Tomás no paraba de contar con lujo de detalles su vida de ferroviario. Eran tantos los recuerdos, tantos los rostros, que era necesario ventilarlos y los enumeraba en aleatorio orden y los arrojaba al aire en forma de palabras, como si con este acto, al desprenderse de ellos, los exorcizara. Pero un recuerdo lo mortificaba y al no poder mencionarlo, este se enraizaba más y más en su dañada conciencia. La voz de la chica no logró calmarlo, muy por el contrario, creyó que su corazón se negaría a seguirle brindando su vital savia roja cuando ella le preguntó a quemarropa: -¿Qué fue lo que le pasó a mi abuelo ese día en el tren? El rostro del viejo empalideció de tal manera que se igualó al tono ceniciento del mármol de la tumba. Su boca hundida se silenció bruscamente para repetir luego, con enfermizo celo -¿Qué le pasó a su abuelo ese día en el tren? Y asediado por la tajante interrogación, sólo atinó a callar.

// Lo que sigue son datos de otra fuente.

(** for a key that is not a member of [Object.prototype], the empty string
    and an unset variable are substituted alike *)
Lemma substitute_empty_ordinary (vars : gmap string string) (k key : string) :
  object_prototype_member k = None ->
  substitute (js_set vars k "") key = substitute (delete k vars) key.
Proof.
  intros Hk. unfold substitute, js_get.
  assert (Hproto : String.eqb k "__proto__" = false).
  { destruct (String.eqb_spec k "__proto__") as [-> | ]; [discriminate Hk | reflexivity]. }
  unfold js_set. rewrite Hproto. cbn [andb].
  destruct (String.eqb_spec key k) as [-> | Hne].
  - rewrite lookup_insert_eq, lookup_delete_eq. simpl. rewrite Hk. reflexivity.
  - rewrite lookup_insert_ne by congruence. rewrite lookup_delete_ne by congruence. reflexivity.
Qed.

Lemma substitute_spread_empty_ordinary (vars : gmap string string) (k key : string) :
  object_prototype_member k = None ->
  substitute (js_spread vars {[k := ""]}) key = substitute (delete k vars) key.
Proof.
  intros Hk. unfold substitute, js_get, js_spread.
  destruct (String.eqb_spec key k) as [-> | Hne].
  - rewrite lookup_union, lookup_singleton_eq, lookup_delete_eq. simpl. rewrite Hk.
    destruct (vars !! k); reflexivity.
  - rewrite lookup_union, lookup_singleton_ne by congruence.
    rewrite lookup_delete_ne by congruence. destruct (vars !! key); reflexivity.
Qed.

Section TemplateProofs.

Context {token : Type}.
Variable encode : string -> list token.
Variable decode : list token -> string.

Lemma build_loop_vars_ext (budget : TokenBudget) (v1 v2 : gmap string string)
  (cs : list PromptComponent) (st : BuildState) :
  (forall t, applyTemplateVariables v1 t = applyTemplateVariables v2 t) ->
  build_loop encode decode budget v1 cs st = build_loop encode decode budget v2 cs st.
Proof.
  intros Hv. unfold build_loop. revert st.
  induction cs as [| c cs IH]; intros st; [reflexivity |].
  cbn [fold_left].
  replace (build_step encode decode budget v1 st c) with (build_step encode decode budget v2 st c)
    by (unfold build_step; rewrite Hv; reflexivity).
  apply IH.
Qed.

Lemma buildPrompt_vars_ext (pm : PromptManager) (v1 v2 : gmap string string) :
  (forall key, substitute v1 key = substitute v2 key) ->
  buildPrompt encode decode (set_variables v1 pm) = buildPrompt encode decode (set_variables v2 pm).
Proof.
  intros Hv. unfold buildPrompt, buildState. cbn [pm_tokenBudget pm_templateVariables pm_components set_variables].
  rewrite (build_loop_vars_ext _ v1 v2); [reflexivity |].
  intros t. unfold applyTemplateVariables. apply replace_placeholders_ext. exact Hv.
Qed.

(** for an ordinary key (not a member of [Object.prototype]) setting the
    variable to the empty string, through either setter, builds the same
    prompt as leaving it unset *)
Lemma set_empty_variable_like_unset (pm : PromptManager) (k : string) :
  object_prototype_member k = None ->
  buildPrompt encode decode (snd (setTemplateVariable k "" pm)) =
    buildPrompt encode decode (set_variables (delete k (pm_templateVariables pm)) pm) /\
  buildPrompt encode decode (snd (setTemplateVariables {[k := ""]} pm)) =
    buildPrompt encode decode (set_variables (delete k (pm_templateVariables pm)) pm).
Proof.
  intros Hk. split.
  - apply buildPrompt_vars_ext. intros key. apply substitute_empty_ordinary. exact Hk.
  - apply buildPrompt_vars_ext. intros key. apply substitute_spread_empty_ordinary. exact Hk.
Qed.

End TemplateProofs.

Definition greeting_comp (k : string) : PromptComponent :=
  mkComponent "greeting" user_input ("Hello " ++ placeholder k) None None None.

Definition greeting_pm (k : string) : PromptManager := snd (addComponent (greeting_comp k) empty_pm).

Definition greeting_prompt (pm : PromptManager) : string :=
  userPrompt (buildPrompt char_encode char_decode pm).

(** C8 (code bug): the variables live in a plain object, so keys naming
    [Object.prototype] members are read through the prototype.
    After [setTemplateVariable("__proto__", "")] (the assignment hits the
    prototype setter and is ignored) the placeholder becomes
    [[object Object]] instead of staying verbatim; and for
    [constructor], setting the empty string leaves the placeholder while
    never setting it substitutes the [Object] constructor's source text. *)
Theorem empty_template_variable_prototype_keys :
  greeting_prompt (snd (setTemplateVariable "__proto__" "" (greeting_pm "__proto__"))) =
    "Hello [object Object]" /\
  greeting_prompt (snd (setTemplateVariable "constructor" "" (greeting_pm "constructor"))) =
    "Hello {{constructor}}" /\
  greeting_prompt (greeting_pm "constructor") =
    "Hello function Object() { [native code] }".
Proof. vm_compute. repeat split. Qed.

(* ================================================================== *)
(** * Further properties of the prompt manager *)

(** ** removeComponent *)

Lemma filter_keep_all {A} (f : A -> bool) (l : list A) :
  (forall x, In x l -> f x = true) -> List.filter f l = l.
Proof.
  induction l as [|x l IH]; intros H; simpl; [reflexivity |].
  rewrite (H x (or_introl eq_refl)), IH; [reflexivity |].
  intros y Hy. apply H. right. exact Hy.
Qed.

Lemma has_id_false_ne (cs : list PromptComponent) (i : string) :
  has_id cs i = false -> forall c, In c cs -> id c <> i.
Proof.
  intros H c Hin Heq. assert (Ht : has_id cs i = true) by (apply has_id_spec; eauto).
  congruence.
Qed.
(** * Cloth simulation of the fabric component (src/sails.ts)

    A shallow embedding of [FabricSimulationComponent], [Particle] and
    [Constraint], together with the handful of [THREE.Vector3] methods they
    call.  The program computes on JavaScript numbers; the embedding is
    written once over an interface [Number] of the operations the source
    uses and is read at two instances:

    - [float]: Rocq's primitive binary64 floats, i.e. the IEEE 754 doubles
      JavaScript computes with (NaN, infinities and rounding included).
      Whatever a property says about NaN or the infinities is settled
      here, and so is every concrete run;
    - [R]: exact real arithmetic, an idealisation without rounding,
      overflow, NaN or signed zero.  What is proved there is a fact about
      the formulas of the source, not about the doubles it computes with,
      and is marked as such.

    Properties that do not depend on the arithmetic are proved for every
    instance, doubles included.

    Particles are objects shared by reference between the particle array and
    the constraints; the embedding keeps one store (the particle list) and
    lets constraints name their endpoints by index into it.  Rendering (the
    mesh, the copy of positions into its geometry) and the tweening of the
    wind force by the animation library are outside the component's
    physical state: the wind force is an input of each step. *)

From Stdlib Require Import ZArith Reals Lra Lia.
From Stdlib Require Floats Uint63.
From Stdlib Require Import PrimFloat.
From stdpp Require Import base list.
Lemma updateStats_mean h :
  count h ≠ 0 →
  mean (updateStats h) = wrap64 (Z.quot (foldl (λ s d, wrap64 (s + d)) 0 (live h)) (count h)).
Proof.
  intros Hc. unfold updateStats. by destruct (Z.eqb_spec (count h) 0).
Qed.

Lemma live_prefix (ds r : list Z) ts n :
  ts = ds ++ r → n = Z.of_nat (length ds) →
  (λ i, ts !!! Z.to_nat i) <$> seqZ 0 n = ds.
Proof.
  intros -> ->. unfold seqZ. rewrite Nat2Z.id, <-list_fmap_compose.
  apply list_eq. intros i. rewrite list_lookup_fmap.
  destruct (decide (i < length ds)%nat) as [Hlt|Hge].
  - rewrite lookup_seq_lt by done. simpl.
    replace (Z.to_nat (Z.of_nat i + 0)) with i by lia.
    rewrite lookup_total_app_l by done.
    destruct (lookup_lt_is_Some_2 ds i Hlt) as [x Hx].
    rewrite Hx. f_equal. by apply list_lookup_total_correct.
  - rewrite lookup_seq_ge by lia. simpl. symmetry. apply lookup_ge_None. lia.
Qed.

(** The history of a host after its first [n] successful checks, for
    [n] up to [sampleSize]: the samples sit in the first [n] slots in the
    order they came, [count] is [n], and the two loops of [updateStats]
    read exactly them. *)
Lemma record_samples_layout (ds : list Z) :
  Z.of_nat (length ds) ≤ sampleSize →
  let h := foldl (λ h d, record_sample d h) new_history ds in
  count h = Z.of_nat (length ds) ∧
  index h = Z.of_nat (length ds) `rem` sampleSize ∧
  times h = ds ++ replicate (Z.to_nat sampleSize - length ds) 0 ∧
  live h = ds.
Proof.
  unfold sampleSize. induction ds as [|d ds IH] using rev_ind; intros Hlen; cbv zeta.
  - split_and!; try done.
  - rewrite length_app in Hlen. simpl in Hlen.
    rewrite foldl_app. cbn [foldl].
    destruct IH as (Hc & Hi & Ht & _); [lia|].
    set (h := foldl _ new_history ds) in *.
    unfold record_sample.
    destruct (updateStats_fields
      {| times := <[Z.to_nat (index h):=d]> (times h);
         index := (wrap64 (index h + 1)) `rem` sampleSize;
         count := if count h <? sampleSize then wrap64 (count h + 1) else count h;
         mean := mean h; stdDev := stdDev h |}) as (Ht' & Hi' & Hc').
    simpl in *. unfold sampleSize in *.
    assert (index h = Z.of_nat (length ds)) as Hidx.
    { rewrite Hi. apply Z.rem_small. lia. }
    assert (Hcount : count (updateStats
      {| times := <[Z.to_nat (index h):=d]> (times h);
         index := (wrap64 (index h + 1)) `rem` 1000;
         count := if count h <? 1000 then wrap64 (count h + 1) else count h;
         mean := mean h; stdDev := stdDev h |}) = Z.of_nat (length (ds ++ [d]))).
    { rewrite Hc', Hc, length_app. simpl.
      destruct (Z.ltb_spec (Z.of_nat (length ds)) 1000); [|lia].
      rewrite wrap64_small; unfold min_int64, max_int64; lia. }
    assert (Htimes : times (updateStats
      {| times := <[Z.to_nat (index h):=d]> (times h);
         index := (wrap64 (index h + 1)) `rem` 1000;
         count := if count h <? 1000 then wrap64 (count h + 1) else count h;
         mean := mean h; stdDev := stdDev h |}) =
      (ds ++ [d]) ++ replicate (Z.to_nat 1000 - length (ds ++ [d])) 0).
    { rewrite Ht', Ht, Hidx, Nat2Z.id, length_app. simpl.
      rewrite insert_app_r_alt by lia. rewrite Nat.sub_diag.
      replace (Z.to_nat 1000 - length ds)%nat
        with (S (Z.to_nat 1000 - (length ds + 1)))%nat by lia.
      simpl. by rewrite <-app_assoc. }
    split_and!; [done| |done|].
    + rewrite Hi', Hidx, length_app. simpl.
      rewrite wrap64_small by (unfold min_int64, max_int64; lia).
      f_equal. lia.
    + unfold live. eapply live_prefix; [exact Htimes|exact Hcount].
Qed.

(** Three samples of 100, 200 and 400 ns: the mean is 700/3 truncated, and
    the deviation the truncated square root of 46667/3. *)
Example stats_three_samples :
  let h := foldl (λ h d, record_sample d h) new_history [100; 200; 400] in
  (count h, index h, mean h, stdDev h) = (3, 3, 233, 124).
Proof. by vm_compute. Qed.

(** No partial sum leaves the 64-bit range when every sample is within
    [sample_bound] of zero. *)
Lemma sum_no_wrap (ds : list Z) :
  Z.of_nat (length ds) ≤ sampleSize →
  Forall (λ d, - sample_bound ≤ d ≤ sample_bound) ds →
  foldl (λ s d, wrap64 (s + d)) 0 ds = foldr Z.add 0 ds ∧
  - sample_bound * Z.of_nat (length ds) ≤ foldr Z.add 0 ds ≤ sample_bound * Z.of_nat (length ds).
Proof.
  unfold sampleSize, sample_bound.
  induction ds as [|d ds IH] using rev_ind; intros Hlen Hall.
  - simpl. lia.
  - rewrite length_app in *. simpl in Hlen.
    apply Forall_app in Hall as [Hall Hd]. apply Forall_inv in Hd.
    destruct IH as [IH1 IH2]; [lia|done|].
    rewrite foldl_app, foldr_app. cbn [foldl foldr]. rewrite IH1.
    assert (foldr Z.add (d + 0) ds = foldr Z.add 0 ds + d) as ->.
    { clear. induction ds as [|x ds IH]; simpl; lia. }
    split; [|simpl; lia].
    apply wrap64_small. unfold min_int64, max_int64. lia.
Qed.

(** The integer half of the statistics: after the first [n <= sampleSize]
    successful checks of a host, with samples [ds] in that range, the
    cached mean is the sum of [ds] divided by [n], the quotient truncated
    towards zero. *)
Lemma mean_after_samples (ds : list Z) :
  ds ≠ [] →
  Z.of_nat (length ds) ≤ sampleSize →
  Forall (λ d, - sample_bound ≤ d ≤ sample_bound) ds →
  mean (foldl (λ h d, record_sample d h) new_history ds) =
    Z.quot (foldr Z.add 0 ds) (Z.of_nat (length ds)).
Proof.
  intros Hne Hlen Hall.
  destruct ds as [|d ds _] using rev_ind; [done|].
  rewrite foldl_app. cbn [foldl]. unfold record_sample at 1.
  pose proof (record_samples_layout (ds ++ [d]) Hlen) as (Hc & _ & _ & Hlive).
  rewrite foldl_app in Hc, Hlive. cbn [foldl] in Hc, Hlive.
  unfold record_sample at 1 in Hc. unfold record_sample at 1 in Hlive.
  destruct (updateStats_fields
    {| times := <[Z.to_nat (index (foldl (λ h d, record_sample d h) new_history ds)):=d]>
                  (times (foldl (λ h d, record_sample d h) new_history ds));
       index := (wrap64 (index (foldl (λ h d, record_sample d h) new_history ds) + 1))
                  `rem` sampleSize;
       count := if count (foldl (λ h d, record_sample d h) new_history ds) <? sampleSize
                then wrap64 (count (foldl (λ h d, record_sample d h) new_history ds) + 1)
                else count (foldl (λ h d, record_sample d h) new_history ds);
       mean := mean (foldl (λ h d, record_sample d h) new_history ds);
       stdDev := stdDev (foldl (λ h d, record_sample d h) new_history ds) |})
    as (Ht' & _ & Hc').
  set (h1 := {| times := _ |}) in *.
  assert (count h1 = Z.of_nat (length (ds ++ [d]))) as Hc1 by congruence.
  assert (live h1 = ds ++ [d]) as Hl1.
  { unfold live in *. by rewrite <-Ht', <-Hc'. }
  rewrite updateStats_mean by (rewrite Hc1, length_app; simpl; lia).
  rewrite Hl1, Hc1.
  destruct (sum_no_wrap (ds ++ [d]) Hlen Hall) as [-> Hb].
  apply wrap64_small.
  assert (0 < Z.of_nat (length (ds ++ [d]))) as Hpos by (rewrite length_app; simpl; lia).
  unfold sampleSize, sample_bound, min_int64, max_int64 in *.
  assert (Z.abs (foldr Z.add 0 (ds ++ [d]) ÷ Z.of_nat (length (ds ++ [d])))
          ≤ Z.abs (foldr Z.add 0 (ds ++ [d]))).
  { rewrite <-Z.quot_abs by lia.
    rewrite (Z.abs_eq (Z.of_nat _)) by lia.
    rewrite Z.quot_div_nonneg by lia.
    apply Z.div_le_upper_bound; nia. }
  lia.
Qed.


Lemma records_history host ops c :
  default new_history (histories (foldl record_step c ops) !! host) =
  foldl (λ h d, record_sample d h) (default new_history (histories c !! host))
        (durations_for host ops).
Proof.
  revert c. induction ops as [|o ops IH]; intros c; [done|].
  cbn [foldl]. rewrite IH. destruct o as [now h d|now h]; cbn [durations_for omap list_omap record_step].
  - destruct (decide (h = host)) as [->|Hne].
    + by rewrite recordSuccess_history.
    + by rewrite recordSuccess_histories_ne.
  - done.
Qed.

End CheckerProperties.

(** ** The dispatcher *)

Section DispatcherProperties.

Import Balancer.

(** *** One client connection *)

Ltac session_auto :=
  repeat match goal with
         | H : _ ∧ _ |- _ => destruct H
         | H : is_Some (Some _) |- _ => clear H
         | H : is_Some None |- _ => by destruct H
         end;
  simplify_eq; simpl in *; repeat split; eauto; try lia; try done.

Section SessionProperties.

Variables (b : balancer) (key : string).

Lemma start_inv : session_inv (start b).
Proof. split; simpl; [lia|done]. Qed.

La respuesta pudo tener muchas variantes: Lo mató el tren, resbaló y las ruedas lo trituraron, su carácter inquieto lo traicionó, la mujer engañada le maldijo, que el destino, que la suerte, que esto o lo otro, pero la verdad era una sola y no podía mencionarse sin que todo el universo que él se había construido precariamente para si, se derrumbase de una vez y para siempre.
Nevenka adivinó algo en esos ojos huidizos. Era una sensación de negrura alquitranada que comenzaba a esparcirse por sus entrañas, una multitud de susurros que le aguijoneaban el espíritu, una presencia que intuía detrás suyo, elementos todos, que sumados, le producían una especie de desvanecimiento. Se escuchó decir: -Sé que mi abuelo fue asesinado. Le pareció ver que el anciano abría grandemente sus ojos, se llevaba sus manos al pecho para caer luego derrotado por el terror.
En la habitación del anciano encontraron una confesión escrita con letra temblorosa. Decía el texto, amarillento por los años, que él, en pleno uso de sus facultades declaraba haber asesinado - aprovechando una ocasión propicia- a Antonio Ramírez de un certero balazo en el corazón, que lo había empujado luego fuera del vagón para simular un accidente, que había actuado motivado por el deseo de hacerle justicia a una mujer que luego fue su esposa y que falleció a los pocos años, dejándolo sumido en la más cruel de las situaciones. Pedía perdón a Dios, que a los hombres, imperfectos como él, no les solicitaba ni siquiera su comprensión. Al final, como post data, explicaba que el arma homicida yacía desde entonces y para siempre en el fondo de un acantilado.
Era una calurosa noche de Octubre. Nevenka se revolvía en su lecho. Se había quedado dormida mientras repasaba un voluminoso texto de estudios. Su lámpara parecía incendiar con su luminosidad anaranjada los objetos inmóviles de la habitación. Con gesto algo torpe buscó el interruptor y la luz murió tras el clap del aparato. Luego se acomodó en su lecho para desvanecerse en el sueño. Sonrió quedamente. Pensó en su abuelo, que ahora si descansaba por fin en paz.